The plaintiffs’ complaint cited California’s Unfair Competition Law and Insurance Code section 1861.05(a), which states that “no rate shall be approved or remain in effect which is excessive, inadequate, unfairly discriminatory or otherwise in violation of this chapter.” They argued that CSAA’s failure to refund more of the premiums violated this provision, especially since the company had already issued partial refunds – 20% for March and April 2020, and 10% for May and June 2020 – following bulletins from the insurance commissioner. However, the plaintiffs maintained these refunds were insufficient, and that the remaining premiums were still excessive given the dramatic reduction in risk.
CSAA responded by filing a demurrer, arguing that the statutory framework does not require insurers to retroactively refund premiums collected under rates that were previously approved by the commissioner. The trial court agreed, sustaining CSAA’s demurrer without leave to amend. The court found that the approval and review of insurance rates is the responsibility of the insurance commissioner, and that the law provides only for prospective, not retroactive, rate adjustments.
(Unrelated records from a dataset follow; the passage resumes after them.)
(* ===== verification/Streams.v ===== *)
(** * Stream sources (prefetch.go, tailread.go, chunkreader.go)

    What the importers read from.  The prefetch reader runs a producer goroutine
    ahead of its consumer over a bounded channel; the tailing reader opens the
    chunk files as the download marks them ready.  Both are step relations: one
    step per action of a goroutine between two synchronisation points.  The main
    theorems: whatever the interleaving, the consumer gets the bytes of the
    source, in order, and their end; it is never stuck. *)

From S2P Require Import Prelude Varint Index Scheduler.

(** ** [io.ReadFull] *)

Definition norm (e : goerr) : goerr := match e with ErrUnexpectedEOF => EOF | _ => e end.

Definition rd_bytes (r : reader) : bytes := concat (rd_chunks r).

(** [io.ReadAtLeast(r, buf, len(buf))] with [len(buf) = n]. *)
Fixpoint ReadFull_loop (fuel : nat) (n : Z) (acc : bytes) (r : reader) : outcome (bytes * option goerr * reader) :=
  if n <=? len acc then Ret (acc, None, r) else
  match fuel with
  | O => NoFuel
  | S fuel =>
      let '(data, err, r) := Read (n - len acc) r in
      let acc := acc ++ data in
      match err with
      | None => ReadFull_loop fuel n acc r
      | Some e =>
          Ret (acc,
            if n <=? len acc then None
            else if (0 <? len acc) && bool_decide (e = EOF) then Some ErrUnexpectedEOF else Some e, r)
      end
  end.

Definition ReadFull (n : Z) (r : reader) : outcome (bytes * option goerr * reader) :=
  ReadFull_loop (S (reads_left r)) n [] r.

(** ** The prefetch reader *)

Record readChunk := mkChunk { c_data : bytes; c_err : option goerr }.

(** Where the producer is: before [io.ReadFull], at the select that sends data
    (with the error that came with it), at the select that sends the error, gone. *)
Inductive producer :=
| PRead
| PData (data : bytes) (err : option goerr)
| PErr (e : goerr)
| PExit.

#[export] Instance producer_eq_dec : EqDecision producer.
Proof. solve_decision. Defined.

Record prefetchReader := mkPf {
  p_cap : Z;
  p_buf : Z;
  p_src : reader;
  p_pc : producer;
  p_ch : list readChunk;
  p_cancelled : bool;
  p_cur : bytes;
  p_err : option goerr
}.

Definition newPrefetchReader (src : reader) (numBufs bufSize : Z) : prefetchReader :=
  mkPf (if numBufs <? 1 then 1 else numBufs) (if bufSize <? 1 then 4096 else bufSize) src PRead [] false [] None.

Definition with_producer src pc ch (s : prefetchReader) : prefetchReader :=
  mkPf (p_cap s) (p_buf s) src pc ch (p_cancelled s) (p_cur s) (p_err s).
Definition with_consumer ch cur err (s : prefetchReader) : prefetchReader :=
  mkPf (p_cap s) (p_buf s) (p_src s) (p_pc s) ch (p_cancelled s) cur err.

(** After the error has been looked at: what the loop does next. *)
Definition after_data (err : option goerr) : producer :=
  match err with None => PRead | Some e => PErr (norm e) end.

(** One action of the producer that does not depend on the context. *)
Definition run (s : prefetchReader) : option prefetchReader :=
  match p_pc s with
  | PRead =>
      match ReadFull (p_buf s) (p_src s) with
      | Ret (data, err, src) =>
          Some (with_producer src (if 0 <? len data then PData data err else after_data err) (p_ch s) s)
      | _ => None
      end
  | PData data err =>
      if len (p_ch s) <? p_cap s
      then Some (with_producer (p_src s) (after_data err) (p_ch s ++ [mkChunk data None]) s) else None
  | PErr e =>
      if len (p_ch s) <? p_cap s
      then Some (with_producer (p_src s) PExit (p_ch s ++ [mkChunk [] (Some e)]) s) else None
  | PExit => None
  end.

(** The other branch of the two selects. *)
Definition run_done (s : prefetchReader) : option prefetchReader :=
  match p_pc s with
  | PData _ _ | PErr _ => if p_cancelled s then Some (with_producer (p_src s) PExit (p_ch s) s) else None
  | _ => None
  end.

Definition is_exit (pc : producer) : bool := match pc with PExit => true | _ => false end.

(** [Read] with [len(dst) = n], along the chunks that are in the channel; [None]
    when the receive blocks (the producer closes the channel as it leaves). *)
Definition give (n : Z) (ch : list readChunk) (cur : bytes) (err : option goerr) (s : prefetchReader)
    : option (bytes * option goerr * prefetchReader) :=
  Some (take (Z.to_nat n) cur, None, with_consumer ch (drop (Z.to_nat n) cur) err s).

Fixpoint pf_Read_from (n : Z) (ch : list readChunk) (cur : bytes) (s : prefetchReader)
    : option (bytes * option goerr * prefetchReader) :=
  if negb (bool_decide (cur = [])) then give n ch cur (p_err s) s else
  match p_err s with
  | Some e => Some ([], Some e, with_consumer ch cur (Some e) s)
  | None =>
      match ch with
      | [] => if is_exit (p_pc s) then Some ([], Some EOF, with_consumer [] cur (Some EOF) s) else None
      | c :: ch =>
          match c_err c with
          | Some e =>
              if len (c_data c) =? 0 then Some ([], Some e, with_consumer ch cur (Some e) s)
              else give n ch (c_data c) (Some e) s
          | None => pf_Read_from n ch (c_data c) s
          end
      end
  end.

Definition pf_Read (n : Z) (s : prefetchReader) := pf_Read_from n (p_ch s) (p_cur s) s.

(** [Close] cancels and then waits for the producer to leave. *)
Definition pf_cancel (s : prefetchReader) : prefetchReader :=
  mkPf (p_cap s) (p_buf s) (p_src s) (p_pc s) (p_ch s) true (p_cur s) (p_err s).
Definition pf_closed (s : prefetchReader) : bool := p_cancelled s && is_exit (p_pc s).

(** The state with the bytes that [Read] has returned so far. *)
Inductive pf_step : prefetchReader * bytes -> prefetchReader * bytes -> Prop :=
| step_run s s' d : run s = Some s' -> pf_step (s, d) (s', d)
| step_done s s' d : run_done s = Some s' -> pf_step (s, d) (s', d)
| step_Read n s data err s' d : 0 <= n -> pf_Read n s = Some (data, err, s') -> pf_step (s, d) (s', d ++ data)
| step_Close s d : pf_step (s, d) (pf_cancel s, d).

(** What the consumer sees of a source behind a prefetch reader. *)
Definition prefetched (s : source) : source := Source (src_data s) (norm (src_end s)).

(** *** [io.ReadFull] *)

Lemma Read_len n r data err r' : 1 <= n -> Read n r = (data, err, r') -> len data <= n.
Proof.
  intros Hn. unfold Read. destruct (rd_chunks r) as [|c cs]; [intros [= <- _ _]; rewrite len_nil; lia|].
  destruct (Z.leb_spec (len c) n); intros [= <- _ _]; [done|]. rewrite len_take_le; unfold len in *; lia.
Qed.

Lemma norm_norm e : norm (norm e) = norm e.
Proof. by destruct e. Qed.

Lemma ReadFull_loop_spec fuel : forall n acc r, len acc <= n -> (reads_left r < fuel)%nat ->
  exists data err r', ReadFull_loop fuel n acc r = Ret (acc ++ data, err, r') /\
    rd_bytes r = data ++ rd_bytes r' /\ rd_end r' = rd_end r /\ len (acc ++ data) <= n /\
    match err with
    | None => len (acc ++ data) = n
    | Some e => rd_bytes r' = [] /\ norm e = norm (rd_end r) /\ len (acc ++ data) < n
    end.
Proof.
  induction fuel as [|fuel IH]; intros n acc r Hle Hf; [lia|]. cbn [ReadFull_loop].
  destruct (Z.leb_spec n (len acc)) as [Hge|Hlt].
  { exists [], None, r. rewrite app_nil_r. split_and!; try done; lia. }
  destruct (Read (n - len acc) r) as [[data err] r1] eqn:Er.
  pose proof (Read_len (n - len acc) r data err r1 ltac:(lia) Er) as Hd.
  apply reader_Read_spec in Er as (E1 & E2 & _ & E4 & E5 & E6); [|lia]. fold (rd_bytes r) (rd_bytes r1) in E2.
  destruct err as [e|].
  - destruct (E4 ltac:(done)) as [[= ->] E]. exists data. eexists _, r1. split; [done|]. split_and!; [done|done|rewrite len_app; lia|].
    assert (Hr : rd_bytes r1 = []) by (unfold rd_bytes; by rewrite E).
    destruct (Z.leb_spec n (len (acc ++ data))); [by rewrite len_app in *; lia|].
    destruct (_ && _) eqn:Ee; (split_and!; [done| |done]); [|done].
    apply andb_prop in Ee as [_ Ee%bool_decide_eq_true]. by rewrite Ee.
  - assert (Hlt' : (reads_left r1 < fuel)%nat).
    { destruct (decide (rd_chunks r = [])) as [E|E]; [by destruct (E6 E)|]. specialize (E5 E). lia. }
    destruct (IH n (acc ++ data) r1 ltac:(rewrite len_app; lia) Hlt') as (data' & err & r' & E & E7 & E8 & E9 & E10).
    exists (data ++ data'), err, r'. rewrite !app_assoc, E8, E2, E7, app_assoc. split_and!; try done.
    destruct err; [by rewrite E1 in E10|done].
Qed.

Lemma ReadFull_spec n r : 1 <= n ->
  exists data err r', ReadFull n r = Ret (data, err, r') /\ rd_bytes r = data ++ rd_bytes r' /\ rd_end r' = rd_end r /\
    len data <= n /\
    match err with
    | None => len data = n
    | Some e => rd_bytes r' = [] /\ norm e = norm (rd_end r)
    end.
Proof.
  intros Hn. destruct (ReadFull_loop_spec (S (reads_left r)) n [] r ltac:(rewrite len_nil; lia) ltac:(lia))
    as (data & err & r' & E & E1 & E2 & E3 & E4).
  exists data, err, r'. split_and!; try done. destruct err; [|done]. by destruct E4 as (? & ? & _).
Qed.
Lemma psys_step s s' L : good s L -> step s s' -> failed s' \/ exists L', good s' L'.
Proof using PL Hnd Hslash.
  intros Hg Hs. destruct Hs as [s e r H1 H2 H3|s e H1|s n e r H1 H2|s H1 H2|s i w e r src H1 H2 H3 H4
    |s i w H1 H2 H3 H4|s i w w' db H1 H2|s i w w' db H1 H2|s i w r H1 H2 H3|s r rs H1].
  - right. exists L. apply good_stage1; [done| | |by left|done].
    + rewrite H2, map_app. cbn. solve_Permutation.
    + rewrite H2. intros x [[Hx|Hx]%elem_of_app|Hx]; [by left|right|right; by right].
      apply list_elem_of_singleton in Hx as ->. by left.
  - left. right; right; right. cbn. by eexists.
  - right. exists L. apply good_stage1; [done| | |by left|done].
    + by rewrite H2.
    + rewrite H2. intros x [Hx|Hx]; [by left|right; by right].
  - right. exists L. apply good_stage1; [done| | |by right|done].
    + by rewrite H2.
    + intros x [Hx|Hx]; [by left|by apply elem_of_nil in Hx].
  - right. exists L. by apply good_take.
  - right. exists L. by apply good_exit.
  - pose proof (g_workers _ _ Hg) as Hw. rewrite Forall_forall in Hw. pose proof (Hw w (list_elem_of_lookup_2 _ _ _ H1)) as Hok.
    assert (Hne : wk_pc w <> WExit) by (intros E; unfold main_next in H2; by rewrite E in H2).
    apply (good_kept s L i w w' db Hg H1); [|done|].
    + eapply main_ok; [|done|apply Hg|done]. intros Hd. unfold doomed, worker_ok in *. by repeat case_match.
    + unfold main_next in H2. repeat case_match; try discriminate H2; injection H2 as <- _; discriminate.
  - pose proof (g_workers _ _ Hg) as Hw. rewrite Forall_forall in Hw. pose proof (Hw w (list_elem_of_lookup_2 _ _ _ H1)) as Hok.
    assert (Hne : wk_pc w <> WExit).
    { intros E. unfold worker_ok in Hok. rewrite E in Hok. destruct Hok as [_ Hwr]. unfold writer_next in H2. by rewrite Hwr in H2. }
    apply (good_kept s L i w w' db Hg H1); [|done|].
    + eapply writer_ok; [|done|apply Hg|done]. intros Hd. unfold doomed, worker_ok in *. by repeat case_match.
    + unfold writer_next in H2. repeat case_match; try discriminate H2; injection H2 as <- _; cbn; done.
  - right. exists L. by apply good_send.
  - destruct r as [[info n]|e].
    + right. exists L. by apply good_collect.
    + left. left. cbn. by destruct (p_firstErr s).
Qed.

(** *** The end of stage 2 *)

Definition inputs : list input := map (fun sg => (fst sg, map item_node (snd sg))) segs.

Lemma of_store_concat ns wss : Forall2 (fun n ws => Forall (in_store n) ws) ns wss -> NoDup ns -> Forall no_slash ns ->
  forall i n ws, ns !! i = Some n -> wss !! i = Some ws -> of_store n (concat wss) = ws.
Proof using Type.
  induction 1 as [|n0 ws0 ns wss Hown HF IH]; intros Hn Hs i n ws Hi Hw; [done|].
  apply NoDup_cons in Hn as [Hni Hn]. apply Forall_cons in Hs as [Hs0 Hs].
  cbn [concat]. rewrite of_store_app. destruct i as [|i]; cbn in Hi, Hw.
  - injection Hi as <-. injection Hw as <-. rewrite (of_store_own _ _ Hown).
    assert (E : of_store n0 (concat wss) = []); [|by rewrite E, app_nil_r]. clear IH.
    induction HF as [|n1 ws1 ns wss H1 HF IH]; [done|]. cbn [concat]. rewrite of_store_app.
    apply not_elem_of_cons in Hni as [Hne Hni]. apply NoDup_cons in Hn as [_ Hn]. apply Forall_cons in Hs as [Hs1 Hs].
    rewrite (of_store_other n0 n1), (IH Hni Hn Hs) by done. done.
  - assert (Hin : n ∈ ns) by by eapply list_elem_of_lookup_2. rewrite Forall_forall in Hs.
    rewrite (of_store_other n n0 ws0); [|by intros ->|by apply Hs|done|done].
    cbn [app]. rewrite <- Forall_forall in Hs. by eapply IH.
Qed.
Lemma ext_after_cons it its d d1 d' : ext_after [it] d d1 -> ext_after its d1 d' -> ext_after (it :: its) d d'.
Proof using Type.
  unfold ext_after. cbn. destruct (ext_step (d_ext d) it) as [x1 f1]. cbn. rewrite app_nil_r.
  intros [-> ->] [-> ->]. destruct (ext_run x1 its) as [x2 f2]. cbn. by rewrite app_assoc.
Qed.

Lemma openMeta_ext it d d' : Type_ it = itemTypeExtMeta -> openMeta fs (ExtName it) (ExtFormat it) d = (Ret tt, d') ->
  ext_after [it] d d'.
Proof using Type.
  intros Hty E. unfold ext_after. cbn. unfold ext_step. rewrite Hty, Z.eqb_refl. cbn.
  unfold openMeta in E. cbn in E. repeat case_match; try done; by apply ret_inj in E as [_ <-].
Qed.

Lemma writePayload_ext it d d' : Type_ it = itemTypeExtPayload -> writePayload fs (default [] (ExtPayload it)) d = (Ret tt, d') ->
  ext_after [it] d d'.
Proof using Type.
  intros Hty E. unfold ext_after. cbn. unfold ext_step. rewrite Hty. cbn -[u32]. unfold writePayload in E.
  destruct (_ || _); [|destruct (write_err _ _); [done|]]; apply ret_inj in E as [_ <-]; split; done.
Qed.

Lemma stage3Item_ext it d d' : stage3Item fs it d = (Ret tt, d') -> ext_after [it] d d'.
Proof using Type.
  unfold stage3Item. destruct (Z.eqb_spec (Type_ it) itemTypeExtMeta); [by apply openMeta_ext|].
  destruct (Z.eqb_spec (Type_ it) itemTypeExtPayload); [by apply writePayload_ext|done].
Qed.

(** Stage 3, whatever its reader delivers of the extensions: all of them, or an error. *)
Lemma stage3_exact exts : forall fuel dt e p q d d', Forall item_small exts -> dt `prefix_of` item_wires exts ->
  (e = EOF -> (length (item_wires exts) <= length dt)%nat) ->
  stage3Loop fuel fs (SnapProto.mkReader (P := P) (Source dt e) p q) d = (Ret tt, d') -> ext_after exts d d'.
Proof using Type.
  induction exts as [|it exts IH]; intros [|fuel] dt e p q d d' Hits Hd He E; try done; cbn [stage3Loop] in E.
  - apply prefix_nil_inv in Hd as ->. destruct (Next_nothing e p q) as (x & rd & EN & _). rewrite EN in E.
    destruct x; try done. apply ret_inj in E as [_ <-]. by apply ext_after_none.
  - apply Forall_cons in Hits as [Hit Hits]. rewrite item_wires_cons in Hd, He.
    destruct (Next_prefix it _ dt e p q Hit Hd) as [(d1 & p' & q' & -> & Hd1 & EN)|(Hl & x & rd & EN & Hx)].
    + rewrite EN in E. apply bind_ret in E as ([] & d2 & E1 & E2). eapply ext_after_cons; [by apply stage3Item_ext|].
      eapply IH; [done|exact Hd1| |exact E2]. intros Ee. specialize (He Ee). rewrite !length_app in He. lia.
    + exfalso. rewrite EN in E. destruct x; try done. specialize (He (Hx eq_refl)). rewrite length_app in He. lia.
Qed.

Lemma on_b_ext {A} (m : M (bstate DB SST) A) a d d' : on_b m d = (Ret a, d') -> ext_after [] d d'.
Proof using Type. unfold on_b, zoom. destruct (m (d_b d)) as [r b]. intros [_ <-]%pair_equal_spec. by apply ext_after_none. Qed.

Lemma ext_after_trans its d d1 d' : ext_after [] d d1 -> ext_after its d1 d' -> ext_after its d d'.
Proof using Type. unfold ext_after. cbn. rewrite app_nil_r. intros [E1 E2]. by rewrite E1, E2. Qed.

Lemma closeCurrent_ext d d' : closeCurrent d = (Ret tt, d') -> ext_after [] d d'.
Proof using Type.
  unfold closeCurrent. intros (d0 & d1 & [<- <-]%ret_inj & E)%bind_ret.
  destruct (d_current d); [|apply ret_inj in E as [_ <-]; by apply ext_after_none].
  apply bind_ret in E as (hash & d2 & E1%unwrap_ret & (d3 & d4 & [<- <-]%ret_inj & ([] & d5 & E2%unwrap_ret & E3)%bind_ret)%bind_ret).
  unfold on_current in E1. destruct (finalize _ _) as [r1 [s1 b1]]. injection E1 as -> <-.
  apply on_b_ext in E2. apply ret_inj in E3 as [_ <-].
  assert (H1 : ext_after [] d (with_b b1 (with_current (Some s1) (curName d) d))) by by apply ext_after_none.
  eapply ext_after_trans; [exact H1|]. eapply ext_after_trans; [exact E2|]. by apply ext_after_none.
Qed.

Lemma handleItem_ext it d d' : handleItem fs h0 it d = (Ret tt, d') -> ext_after [it] d d'.
Proof using Type.
  assert (Hplain : Type_ it <> itemTypeExtMeta -> Type_ it <> itemTypeExtPayload -> ext_after [] d d' -> ext_after [it] d d').
  { intros H1 H2. unfold ext_after. cbn. unfold ext_step. by rewrite !(proj2 (Z.eqb_neq _ _)). }
  unfold handleItem. destruct (Z.eqb_spec (Type_ it) itemTypeStore) as [E|_].
  { intros ([] & d1 & E1%closeCurrent_ext & ([] & d2 & [_ <-]%ret_inj & E2%unwrap_ret%on_b_ext)%bind_ret)%bind_ret.
    apply Hplain; [by rewrite E|by rewrite E|]. eapply ext_after_trans; [exact E1|].
    eapply ext_after_trans; [|exact E2]. by apply ext_after_none. }
  destruct (Z.eqb_spec (Type_ it) itemTypeIAVL) as [E|_].
  { intros (d0 & d1 & [<- <-]%ret_inj & E1)%bind_ret. apply Hplain; [by rewrite E|by rewrite E|].
    destruct (d_current d); [|done]. apply unwrap_ret in E1. unfold on_current in E1.
    destruct (addNode _ _ _ _ _ _) as [r1 [s1 b1]]. injection E1 as _ <-. by apply ext_after_none. }
  destruct (Z.eqb_spec (Type_ it) itemTypeExtMeta) as [E|_].
  { intros ([] & d1 & E1%closeCurrent_ext & E2%openMeta_ext)%bind_ret; [|done]. by eapply ext_after_trans. }
  destruct (Z.eqb_spec (Type_ it) itemTypeExtPayload) as [E|_]; [by apply writePayload_ext|done].
Qed.

Lemma feed_ext its : forall d d', feed fs h0 its d = (Ret tt, d') -> ext_after its d d'.
Proof using Type.
  induction its as [|it its IH]; intros d d' E; cbn [feed] in E; [apply ret_inj in E as [_ <-]; by apply ext_after_none|].
  apply bind_ret in E as ([] & d1 & E1%handleItem_ext & E2%IH). by eapply ext_after_cons.
Qed.

Lemma finishImport_ext d infos d' : finishImport h0 d = (Ret infos, d') -> ext_after [] d d'.
Proof using Type.
  intros ([] & d1 & E1%closeCurrent_ext & (d0 & d2 & [<- <-]%ret_inj & ([] & d3 & E2%unwrap_ret%on_b_ext &
    ([] & d4 & E3%unwrap_ret%on_b_ext & (d6 & d7 & [<- <-]%ret_inj & ([] & d8 & E4 & [_ <-]%ret_inj)%bind_ret)%bind_ret)%bind_ret)%bind_ret)%bind_ret)%bind_ret.
  do 3 (eapply ext_after_trans; [eassumption|]).
  destruct (0 <? _); [by apply unwrap_ret, on_b_ext in E4|apply ret_inj in E4 as [_ <-]; by apply ext_after_none].
Qed.
End Extensions.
On appeal, the First Appellate District affirmed the trial court’s decision. The appellate court conducted a detailed review of the statutory language and the legislative history of Proposition 103, which established California’s prior approval system for insurance rates. The court concluded that Insurance Code section 1861.05(a) is directed at the commissioner’s authority to approve and review rates, not at imposing a direct refund obligation on insurers. The court emphasized that while the commissioner can require insurers to file new rate applications and can adjust rates going forward, there is no statutory requirement for insurers to issue refunds for rates that later become excessive due to changed circumstances.
The appellate court also referenced State Farm General Insurance Company v. Lara (2021), which held that California’s prior approval system operates prospectively and does not permit retroactive rate reductions or refunds. The court rejected the plaintiffs’ arguments that the statute’s purpose or other provisions supported a refund obligation, noting that the law is designed to keep rates fair for both consumers and insurers.
Significantly, the dispute centered entirely on how California’s insurance regulations are interpreted and enforced, rather than the specifics of any individual auto insurance policy. The outcome underscores the importance of regulatory compliance and the central role of the insurance commissioner in overseeing rate changes, rather than contractual obligations between insurers and policyholders.
With this decision, CSAA and other insurers operating in California can move forward with greater certainty about their obligations during extraordinary events. The appellate court’s ruling is final, closing the chapter on a case that drew significant attention from the insurance industry and providing a clear precedent for how similar disputes may be handled in the future.